Tuesday, December 26, 2017

The Basic Eight by Daniel Handler Review

WARNING: THERE MAY BE SPOILERS BELOW

“Maybe, generations ago, young people rebelled out of some clear motive, but now, we know we’re rebelling. Between teen movies and sex-ed textbooks we’re so ready for our rebellious phase we can’t help but feel it’s safe, contained. It will turn out all right, despite the risk, snug in the shell of rebellion narrative. Rebellion narrative, does that make sense? It was appropriate to do, so we did it.”- The Basic Eight, Daniel Handler
Flannery Culp wants you to know the whole story of her spectacularly awful senior year. Tyrants, perverts, tragic crushes, gossip, cruel jokes, and the hallucinatory effects of absinthe -- Flannery and the seven other friends in the Basic Eight have suffered through it all. But now, on tabloid television, they're calling Flannery a murderer, which is a total lie. It's true that high school can be so stressful sometimes. And it's true that sometimes a girl just has to kill someone. But Flannery wants you to know that she's not a murderer at all -- she's a murderess.
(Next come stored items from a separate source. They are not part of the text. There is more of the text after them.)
(** * myDiary backend (index.js): diary normalisation, store and sign-up

    A shallow embedding of the Express handlers of [index.js] and of the
    helpers they share, with the properties of the specification proved
    about them.

    - JavaScript strings are sequences of UTF-16 code units: [list N].
    - JSON request bodies are values of [JsVal]; a number is an IEEE 754
      double, [spec_float].
    - The three process-wide [Map]s and the member counter form [State];
      every handler is a function [State -> ... -> State * Response].
    - [diaryByDate] is iterated by [getHaveArrays], so it is kept as an
      insertion-ordered association list, the order a JavaScript [Map]
      iterates in; [membersByEmail] and [loginState] are only looked up and
      are finite maps. *)

From Stdlib Require Import ZArith NArith SpecFloat.
From stdpp Require Import gmap list sorting strings lexico.

Open Scope Z_scope.

(** ** Strings *)

(** A string literal of the source, as code units (ASCII literals only). *)
Definition lit (s : string) : list N :=
  Ascii.N_of_ascii <$> String.list_ascii_of_string s.

(** ECMAScript [WhiteSpace] and [LineTerminator] code points: what
    [String.prototype.trim] strips. *)
Definition is_white_space (c : N) : bool :=
  ((9 <=? c) && (c <=? 13)            (* TAB LF VT FF CR *)
   || (c =? 32) || (c =? 160)         (* SP NBSP *)
   || (c =? 5760)                     (* U+1680 *)
   || (8192 <=? c) && (c <=? 8202)    (* U+2000 .. U+200A *)
   || (c =? 8232) || (c =? 8233)      (* U+2028 LS, U+2029 PS *)
   || (c =? 8239) || (c =? 8287)      (* U+202F, U+205F *)
   || (c =? 12288) || (c =? 65279))%N (* U+3000, U+FEFF *).

Fixpoint trimStart (s : list N) : list N :=
  match s with
  | [] => []
  | c :: r => if is_white_space c then trimStart r else s
  end.

Fixpoint trimEnd (s : list N) : list N :=
  match s with
  | [] => []
  | c :: r =>
      match trimEnd r with
      | [] => if is_white_space c then [] else [c]
      | r' => c :: r'
      end
  end.

(** [s.trim()] *)
Definition trim (s : list N) : list N := trimEnd (trimStart s).

(** [s.split(sep)] for a one-unit separator; the empty string splits into
    one empty piece. *)
Fixpoint split (sep : N) (s : list N) : list (list N) :=
  match s with
  | [] => [[]]
  | c :: r =>
      if (c =? sep)%N then [] :: split sep r
      else match split sep r with
           | [] => [[c]]
           | p :: ps => (c :: p) :: ps
           end
  end.

(** [pieces.join(sep)], the inverse of [split]. *)
Fixpoint join (sep : N) (ps : list (list N)) : list N :=
  match ps with
  | [] => []
  | [p] => p
  | p :: ps' => p ++ sep :: join sep ps'
  end.

Definition comma : N := 44.
Definition hyphen : N := 45.

(** [\d] *)
Definition is_digit (c : N) : bool := ((48 <=? c) && (c <=? 57))%N.

(** [/^\d{4}-\d{2}-\d{2}$/.test(s)] *)
Definition date_re_test (s : list N) : bool :=
  match s with
  | [y1; y2; y3; y4; h1; m1; m2; h2; d1; d2] =>
      is_digit y1 && is_digit y2 && is_digit y3 && is_digit y4
      && (h1 =? hyphen)%N && is_digit m1 && is_digit m2
      && (h2 =? hyphen)%N && is_digit d1 && is_digit d2
  | _ => false
  end.

(** The order of the default [Array.prototype.sort] comparator on strings:
    code unit by code unit, a proper prefix first. *)
Fixpoint str_ltb (a b : list N) : bool :=
  match a, b with
  | _, [] => false
  | [], _ :: _ => true
  | x :: a', y :: b' =>
      if (x <? y)%N then true
      else if (y <? x)%N then false
      else str_ltb a' b'
  end.

Definition str_le (a b : list N) : Prop := str_ltb b a = false.

#[global] Instance str_le_dec : RelDecision str_le.
Proof. intros a b. unfold str_le. apply _. Defined.

(** ** Values *)

#[warnings="-register-all"]
Inductive JsVal : Type :=
| VUndefined
| VNull
| VBool (b : bool)
| VNum (x : spec_float)
| VStr (s : list N)
| VArr (xs : list JsVal)
| VObj (fields : list (list N * JsVal)).

(** Truthiness, as [||] and [!] test it. *)
Definition truthy (v : JsVal) : bool :=
  match v with
  | VUndefined | VNull => false
  | VBool b => b
  | VNum (S754_zero _ | S754_nan) => false
  | VNum _ => true
  | VStr s => negb (bool_decide (s = []))
  | VArr _ | VObj _ => true
  end.

(** [a || b] *)
Definition js_or (a b : JsVal) : JsVal := if truthy a then a else b.

Fixpoint assoc (k : list N) (fields : list (list N * JsVal)) : JsVal :=
  match fields with
  | [] => VUndefined
  | (k', v) :: r => if decide (k = k') then v else assoc k r
  end.

(** Property read [v.k], as the destructuring [const { k } = v] does it, for
    the property names of the handlers ([todo], [contents], [email], ...):
    none of them is defined on the prototypes of arrays, strings, numbers
    or booleans. *)
Definition get_prop (v : JsVal) (k : string) : JsVal :=
  match v with
  | VObj fields => assoc (lit k) fields
  | _ => VUndefined
  end.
Hey guys! Hope everyone had a good Christmas! I had a nice holiday and the first of my Christmas book reviews will be up tomorrow. I actually read this before Christmas, but then got too distracted to write a review by, well, wrapping presents, baking cookies, and watching countless Drawfee videos, my new favorite YouTube channel. Anyway, let's get into the review.
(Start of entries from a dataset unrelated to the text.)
(** * spending-habits-visualization: a shallow embedding of [visualization.py]

    The batch script turns card transactions into per-city spending tables,
    loads cached building footprints, and colours one 3D map per
    (quarter, category, city).  This file embeds the pure core of that script
    and states the properties the specification claims about it.

    Modelling conventions.
    - A Python exception is a value of [exn]; a computation that may raise
      returns [result A].
    - Floats come in two layers.  In [Float] a finite Python [float] is an
      exact rational kept in lowest terms and no operation rounds; this
      layer carries the statements about which exception is raised, which
      keys a table has and which branch is taken.  In [B64] a float is a
      binary64 number, an infinity or a NaN, and every operation rounds to
      the nearest binary64 number, ties to even, overflowing to an
      infinity; the statements about computed values are made there.
      Where the source parses a string with [float(...)], the special
      values [inf] and [nan] are kept apart in [pyfloat].
    - A Python [dict] is a [gmap]; a pandas frame is the list of its rows.
    - Calls to the outside world (the geocoder, the geometry provider, the
      pickled cache, the random generator) are explicit arguments. *)

From Stdlib Require Import ZArith QArith Qround Qpower Qabs Lia Lqa Ascii Sorted
  Permutation.
From Stdlib Require PrimFloat SpecFloat FloatOps.
From stdpp Require Import gmap strings list fin_maps pretty.

Local Open Scope Z_scope.

(** ** Exceptions and results *)

Inductive exn : Type :=
  | ZeroDivisionError
  | ValueError
  | KeyError
  | OverflowError.

Inductive result (A : Type) : Type :=
  | Ok (a : A)
  | Raise (e : exn).
Arguments Ok {A} a.
Arguments Raise {A} e.

#[global] Instance result_ret : MRet result := fun A a => Ok a.
#[global] Instance result_bind : MBind result := fun A B f m =>
  match m with
  | Ok a => f a
  | Raise e => Raise e
  end.

Definition is_ok {A} (r : result A) : bool :=
  match r with Ok _ => true | Raise _ => false end.

(** ** Finite floats as reduced rationals *)

Module Float.

Definition of_Z (z : Z) : Q := inject_Z z.

Definition add (a b : Q) : Q := Qred (a + b).
Definition sub (a b : Q) : Q := Qred (a - b).
Definition mul (a b : Q) : Q := Qred (a * b).

(** [a / b] on Python floats: a zero divisor raises. *)
Definition div (a b : Q) : result Q :=
  if Qeq_bool b 0 then Raise ZeroDivisionError else Ok (Qred (a / b)).

Definition ltb (a b : Q) : bool := negb (Qle_bool b a).
Definition gtb (a b : Q) : bool := ltb b a.

(** [int(x)]: truncation towards zero. *)
Definition to_int (a : Q) : Z := Z.quot (Qnum a) (Zpos (Qden a)).

(** The two-argument [min(a, b)] and [max(a, b)] builtins keep the first
    argument unless the second is strictly smaller (larger). *)
Definition min2 (a b : Q) : Q := if ltb b a then b else a.
Definition max2 (a b : Q) : Q := if gtb b a then b else a.

End Float.

(** ** Color Scale Mapper: [get_heatmap_color] *)

Definition get_heatmap_color (percentage min_percentage max_percentage : Q)
  : result (list Z) :=
  normalized ← Float.div (Float.sub percentage min_percentage)
                         (Float.sub max_percentage min_percentage);
  if Float.ltb normalized 0.25 then
    Ok [0; Float.to_int (Float.mul (Float.mul normalized 4) 255) + 200; 200]
  else if Float.ltb normalized 0.5 then
    Ok [0; 255; Float.to_int (Float.mul (Float.mul (Float.sub 0.5 normalized) 4) 255)]
  else if Float.ltb normalized 0.75 then
    Ok [Float.to_int (Float.mul (Float.mul (Float.sub normalized 0.5) 4) 255); 255; 0]
  else
    Ok [255; Float.to_int (Float.mul (Float.mul (Float.sub 1 normalized) 4) 255); 0].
I've never been a Daniel Handler or Lemony Snickett fan, surprising since I love morbid shit like the kind of books he writes. There's just something about his writing that's always kind of turned me off. I think part of the problem is that he's a very gimmicky writer- in this case each chapter ending in vocabulary and study questions-, that and his parodies or satires are too obvious to me to be funny. The reason why The Basic Eight didn't work for me is because it was trying so hard to be funny, and it wasn't like Handler was breaking new comedic ground by making fun of Oprah Winfrey or talk show moralists. 

I think also I encountered this book at the wrong time. It's soon to be 20 years old and it feels every year. Oprah's not as big of a presence as she used to be, people don't freak out about drug use in teenagers the way they used to, and now our travelling moralists are more along the same lines as Al Sharpton. It's not yet old enough to become a charming relic of the late 90s, nor does it have a certain timeless quality that makes it transcend its age. 
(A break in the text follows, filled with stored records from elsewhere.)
Lemma match_number_int_repr (z : Z) :
  match_number (int_repr z) = Some (int_repr z, None, None, []).
Proof.
  destruct z as [|p|p]; [done|apply match_number_digits|].
  unfold int_repr.
  destruct (digits_head (N.pos p) ltac:(done)) as (c & r & E & Hc).
  pose proof (digits_all_digit (N.pos p)) as Hall. rewrite E in *.
  simpl in Hall. bools.
  unfold match_number, ch_minus. cbn [match_integer N.eqb Pos.eqb].
  by rewrite match_unsigned_digits.
Qed.

Lemma int_of_text_repr (z : Z) : int_of_text (int_repr z) = z.
Proof.
  destruct z as [|p|p]; [done| |].
  - unfold int_repr. change (Z.to_N (Z.pos p)) with (N.pos p).
    destruct (digits_head (N.pos p) ltac:(done)) as (c & r & E & Hc).
    unfold int_of_text. rewrite E. unfold ch_minus.
    destruct (N.eqb_spec c 45); [lia|].
    rewrite <- E, N_of_digits_digits. done.
  - unfold int_repr, int_of_text, ch_minus. simpl.
    by rewrite N_of_digits_digits.
Qed.

(** A float literal followed by a delimiter is matched whole, with the
    groups it has on its own. *)
Lemma float_literal_app (t rest : str) :
  is_float_literal t = true → delimited rest →
  ∃ i fr ex,
    match_number (t ++ rest) = Some (i, fr, ex, rest)
    ∧ (is_Some fr ∨ is_Some ex)
    ∧ i ++ opt_text fr ++ opt_text ex = t.
Proof.
  unfold is_float_literal. intros Hlit Hrest.
  destruct (match_number t) as [[[[i fr] ex] r]|] eqn:E; [|done].
  destruct r; [|done].
  exists i, fr, ex. split; [|split].
  - by rewrite (match_number_app _ _ _ _ _ _ Hrest E).
  - apply orb_true_iff in Hlit as [H|H]; apply bool_decide_eq_true in H; auto.
  - apply match_number_consumed in E. by rewrite !app_nil_r in E.
Qed.

(** ** Documents *)

Section Documents.
Context {FM : FloatModel}.

(** Induction over a value and the values inside it. *)
Section value_induction.
Variable P : value → Prop.
Hypothesis HNone : P VNone.
Hypothesis HBool : ∀ b, P (VBool b).
Hypothesis HInt : ∀ z, P (VInt z).
Hypothesis HFloat : ∀ f, P (VFloat f).
Hypothesis HStr : ∀ s, P (VStr s).
Hypothesis HList : ∀ l, Forall P l → P (VList l).
Hypothesis HDict : ∀ d, Forall (fun kv => P kv.2) d → P (VDict d).

Fixpoint value_nested_ind (v : value) : P v :=
  match v with
  | VNone => HNone
  | VBool b => HBool b
  | VInt z => HInt z
  | VFloat f => HFloat f
  | VStr s => HStr s
  | VList l =>
      HList l
        ((fix go (l : list value) : Forall P l :=
            match l with
            | [] => List.Forall_nil _
            | x :: xs => List.Forall_cons _ _ _ (value_nested_ind x) (go xs)
            end) l)
  | VDict d =>
      HDict d
        ((fix go (d : list (str * value)) : Forall (fun kv => P kv.2) d :=
            match d with
            | [] => List.Forall_nil _
            | (k, x) :: xs =>
                List.Forall_cons (fun kv => P kv.2) (k, x) xs
                  (value_nested_ind x) (go xs)
            end) d)
  end.
End value_induction.

(** *** Dictionaries *)

Lemma dict_set_fresh (d : dict) (k : str) (v : value) :
  k ∉ map fst d → dict_set d k v = d ++ [(k, v)].
Proof.
  induction d as [|[k' v'] d IH]; [done|]. simpl. intros Hk.
  apply not_elem_of_cons in Hk as [Hne Hk].
  destruct (decide (k' = k)); [done|]. by rewrite IH.
Qed.

Lemma dict_of_pairs_acc (acc pairs : dict) :
  NoDup (map fst (acc ++ pairs)) →
  fold_left (fun d kv => dict_set d kv.1 kv.2) pairs acc = acc ++ pairs.
Proof.
  revert acc. induction pairs as [|[k v] pairs IH]; intros acc Hnd; simpl.
  - by rewrite app_nil_r.
  - assert (k ∉ map fst acc) as Hk.
    { rewrite map_app in Hnd. apply NoDup_app in Hnd as (_ & Hd & _).
      intros Hin. apply (Hd k Hin). simpl. left. }
    rewrite dict_set_fresh by done.
    rewrite IH; rewrite <- app_assoc; done.
Qed.

Lemma dict_of_pairs_id (d : dict) :
  NoDup (map fst d) → dict_of_pairs d = d.
Proof. intros. by apply (dict_of_pairs_acc []). Qed.

Lemma dict_set_keys_NoDup (d : dict) (k : str) (v : value) :
  NoDup (map fst d) → NoDup (map fst (dict_set d k v)).
Proof.
  induction d as [|[k' v'] d IH]; simpl.
  - intros _. apply NoDup_singleton.
  - intros Hnd. apply NoDup_cons in Hnd as [Hk' Hnd].
    destruct (decide (k' = k)); simpl.
    + by apply NoDup_cons.
    + apply NoDup_cons. split; [|by apply IH].
      intros Hin. apply Hk'. clear IH Hnd Hk'.
      induction d as [|[k0 v0] d IH]; simpl in *.
      * apply list_elem_of_singleton in Hin. congruence.
      * destruct (decide (k0 = k)); [done|]. simpl in Hin.
        apply elem_of_cons in Hin as [->|Hin]; [left|right; by apply IH].
Qed.


Lemma dict_set_others (d : dict) (k : str) (v : value) :
  filter (fun kv => kv.1 ≠ k) (dict_set d k v) = filter (fun kv => kv.1 ≠ k) d.
Proof.
  induction d as [|[k' v'] d IH]; simpl.
  - rewrite filter_cons_False; [done|]. simpl. by intros H.
  - destruct (decide (k' = k)) as [->|Hne].
    + rewrite !filter_cons_False; simpl; [done|by intros H..].
    + rewrite !filter_cons_True by done. by rewrite IH.
Qed.

Lemma dict_set_set (d : dict) (k : str) (v w : value) :
  dict_set (dict_set d k v) k w = dict_set d k w.
Proof.
  induction d as [|[k' v'] d IH]; simpl.
  - by destruct (decide (k = k)).
  - destruct (decide (k' = k)) as [->|Hne]; simpl.
    + by destruct (decide (k = k)).
    + destruct (decide (k' = k)); [done|]. by rewrite IH.
Qed.

End Documents.

(** ** Reading back what [json.dump] wrote *)

Lemma skip_ws_stop (c : N) (s : str) :
  is_ws c = false → skip_ws (c :: s) = c :: s.
Proof. intros H. simpl. by rewrite H. Qed.

Lemma skip_ws_spaces (k : nat) (s : str) :
  skip_ws (repeat 32 k ++ s) = skip_ws s.
Proof. induction k as [|k IH]; [done|]. simpl. apply IH. Qed.

Lemma skip_ws_indent (indent level : nat) (s : str) :
  skip_ws (newline_indent indent level ++ s) = skip_ws s.
Proof. unfold newline_indent. simpl. apply skip_ws_spaces. Qed.

Lemma starts_with_cons_ne (a c : N) (p t : str) :
  a ≠ c → starts_with (a :: p) (c :: t) = None.
Proof. intros H. simpl. by destruct (N.eqb_spec a c). Qed.

Lemma match_unsigned_head (sg s i r : str) :
  match_unsigned sg s = Some (i, r) →
  ∃ c t, s = c :: t ∧ is_digit c = true.
Proof.
  destruct s as [|d r1]; [done|]. simpl. intros H. exists d, r1. split; [done|].
  destruct (N.eqb_spec d 48) as [->|]; [done|]. by destruct (is_digit d).
Qed.

Lemma match_number_head (s : str) q :
  match_number s = Some q →
  ∃ c t, s = c :: t ∧ (c = 45 ∨ is_digit c = true).
Proof.
  unfold match_number.
  destruct (match_integer s) as [[i r]|] eqn:E; [|done]. intros _.
  destruct s as [|c s]; [done|]. exists c, s. split; [done|].
  cbn [match_integer] in E. destruct (N.eqb_spec c 45); [by left|].
  apply match_unsigned_head in E as (c' & t & [= <- <-] & Hc). by right.
Qed.

Section ReadBack.
Context {FM : FloatModel}.

Lemma scan_number (ext : bool) (n : nat) (s i rest : str) (fr ex : option str) :
  match_number s = Some (i, fr, ex, rest) →
  scan_once ext (S n) s =
  match fr, ex with
  | None, None => Parsed (VInt (int_of_text i)) rest
  | _, _ => Parsed (VFloat (float_of_text (i ++ opt_text fr ++ opt_text ex))) rest
  end.
Proof.
  intros Hm. destruct (match_number_head _ _ Hm) as (c & t & -> & Hc).
  assert (c ≠ 34 ∧ c ≠ 123 ∧ c ≠ 91 ∧ c ≠ 110 ∧ c ≠ 116 ∧ c ≠ 102)
    as (? & ? & ? & ? & ? & ?).
  { destruct Hc as [->|Hc]; [done|]. unfold is_digit in Hc. bools. lia. }
  cbn [scan_once].
  destruct (N.eqb_spec c 34); [done|].
  destruct (N.eqb_spec c 123); [done|].
  destruct (N.eqb_spec c 91); [done|].
  change (lit "null") with [110; 117; 108; 108].
  change (lit "true") with [116; 114; 117; 101].
  change (lit "false") with [102; 97; 108; 115; 101].
  rewrite !starts_with_cons_ne by done.
  rewrite Hm. by destruct fr, ex.
Qed.

Lemma scan_int (ext : bool) (n : nat) (z : Z) (rest : str) :
  delimited rest →
  scan_once ext (S n) (int_repr z ++ rest) = Parsed (VInt z) rest.
Proof.
  intros Hrest.
  rewrite (scan_number ext n _ (int_repr z) rest None None).
  - by rewrite int_of_text_repr.
  - apply (match_number_app _ _ _ [] None None Hrest).
    apply match_number_int_repr.
Qed.

Lemma scan_finite_float (ext : bool) (n : nat) (x : double) (rest : str) :
  delimited rest →
  scan_once ext (S n) (float_repr x ++ rest) = Parsed (VFloat (Finite x)) rest.
Proof.
  intros Hrest.
  destruct (float_literal_app _ rest (float_repr_literal x) Hrest)
    as (i & fr & ex & Hm & Hsome & Htext).
  rewrite (scan_number ext n _ _ _ _ _ Hm).
  rewrite Htext, float_repr_round_trip.
  destruct Hsome as [[? ->]|[? ->]]; [done|by destruct fr].
Qed.

Lemma scan_float (ext : bool) (n : nat) (f : pyfloat double) (rest : str) :
  delimited rest → ext = true ∨ finite (VFloat f) = true →
  scan_once ext (S n) (floatstr f ++ rest) = Parsed (VFloat f) rest.
Proof.
  intros Hrest Hext. destruct f as [x| | |].
  - by apply scan_finite_float.
  - destruct Hext as [->|]; done.
  - destruct Hext as [->|]; done.
  - destruct Hext as [->|]; done.
Qed.

Lemma scan_str (ext : bool) (n : nat) (s rest : str) :
  is_text s = true →
  scan_once ext (S n) (encode_basestring_ascii s ++ rest) = Parsed (VStr s) rest.
Proof.
  unfold is_text. intros H. bools.
  unfold encode_basestring_ascii, ch_quote. rewrite <- app_comm_cons.
  cbn [scan_once N.eqb Pos.eqb]. rewrite <- app_assoc. cbn [app].
  rewrite scanstring_escaped by done. by rewrite join_pairs_id.
Qed.

End ReadBack.

(** Lists of characters as a head and an appended tail. *)
Tactic Notation "norm_app" :=
  repeat (rewrite <- app_assoc || rewrite <- app_comm_cons
          || rewrite app_nil_l).
Tactic Notation "norm_app" "in" hyp(H) :=
  repeat (rewrite <- app_assoc in H || rewrite <- app_comm_cons in H
          || rewrite app_nil_l in H).

Section Containers.
Context {FM : FloatModel}.

(** The scanner's equations, one call at a time. *)
Lemma elements_S (ext : bool) (n : nat) (s : str) :
  elements ext (S n) s =
  match scan_once ext n s with
  | Parsed v r =>
      match skip_ws r with
      | c :: r1 =>
          if c =? 93 then Parsed [v] r1
          else if c =? 44 then
            match elements ext n (skip_ws r1) with
            | Parsed l rest => Parsed (v :: l) rest
            | Malformed => Malformed
            | Starved => Starved
            end
          else Malformed
      | [] => Malformed
      end
  | Malformed => Malformed
  | Starved => Starved
  end.
Proof. done. Qed.

Lemma members_S (ext : bool) (n : nat) (s : str) :
  members ext (S n) s =
  match scanstring s with
  | Some (key, r) =>
      match skip_ws r with
      | c :: r1 =>
          if c =? 58 then
            match scan_once ext n (skip_ws r1) with
            | Parsed v r2 =>
                match skip_ws r2 with
                | c2 :: r3 =>
                    if c2 =? 125 then Parsed [(key, v)] r3
                    else if c2 =? 44 then
                      match skip_ws r3 with
                      | q :: r4 =>
                          if q =? 34 then
                            match members ext n r4 with
                            | Parsed l rest => Parsed ((key, v) :: l) rest
                            | Malformed => Malformed
                            | Starved => Starved
                            end
                          else Malformed
                      | [] => Malformed
                      end
                    else Malformed
                | [] => Malformed
                end
            | Malformed => Malformed
            | Starved => Starved
            end
          else Malformed
      | [] => Malformed
      end
  | None => Malformed
  end.
Proof. done. Qed.

Lemma scan_array (ext : bool) (n : nat) (r : str) :
  scan_once ext (S n) (91 :: r) =
  match skip_ws r with
  | c1 :: r1 =>
      if c1 =? 93 then Parsed (VList []) r1
      else
        match elements ext n (c1 :: r1) with
        | Parsed l rest => Parsed (VList l) rest
        | Malformed => Malformed
        | Starved => Starved
        end
  | [] => Malformed
  end.
Proof. done. Qed.

Lemma scan_object (ext : bool) (n : nat) (r : str) :
  scan_once ext (S n) (123 :: r) =
  match skip_ws r with
  | c1 :: r1 =>
      if c1 =? 125 then Parsed (VDict []) r1
      else if c1 =? 34 then
        match members ext n r1 with
        | Parsed pairs rest => Parsed (VDict (dict_of_pairs pairs)) rest
        | Malformed => Malformed
        | Starved => Starved
        end
      else Malformed
  | [] => Malformed
  end.
Proof. done. Qed.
I want to go back to the unfunniness of it, which is likely The Basic Eight's biggest flaw. This is a failed stand-up comic of a book, with every joke leaving me staring blankly at the screen of my iPad waiting for the punchline. I can see that Handler was going for a Heathers kind of feel to the novel, but the reason why that movie survived through the years is because it focuses on and draws its humor from a topic as timeless as mean girls in high school. If The Basic Eight had taken its cues from that, the book's satirical punches probably would have actually landed.

But take away the comedy and painfully dated drug references and what do you have? At its heart, a basic The Secret History-type storyline, complete with its checklist of characters. Or at least, it would have a character checklist if any of the other characters besides Flannery were fleshed out at all. One thing I noticed about all these The Secret History-type novels is that they miss the main thing that makes The Secret History work so well- its characters, and how well drawn and defined and developed they are. Most authors who try and write books like Tartt's seem to think that the mystery and the setting is why people loved the original, which is why they focus so much on that aspect and seem to regard their characters (besides the narrator) as being interchangeable vehicles meant to add ambiance. Which brings me to another point- these narrators have way too much to do with the plot. In The Secret History, Richard took a backseat to the story, and his character wasn't as important as Henry et al. In this book, Flannery takes the center stage, and by the end I couldn't tell Kate from Jennifer Rose. 

Despite writing all of this, I didn't really hate The Basic Eight. It just wasn't my kind of book, and, to be honest, I wish I had DNFed it instead of forcing myself to get through it. This is the kind of book its easier to understand what it did wrong than what it did right, and the best thing I can say in the book's favor is that it didn't piss me off enough for me to hate it. But if you really wanted to read it, don't let me stop you. I'm sure you'd like it more than I did.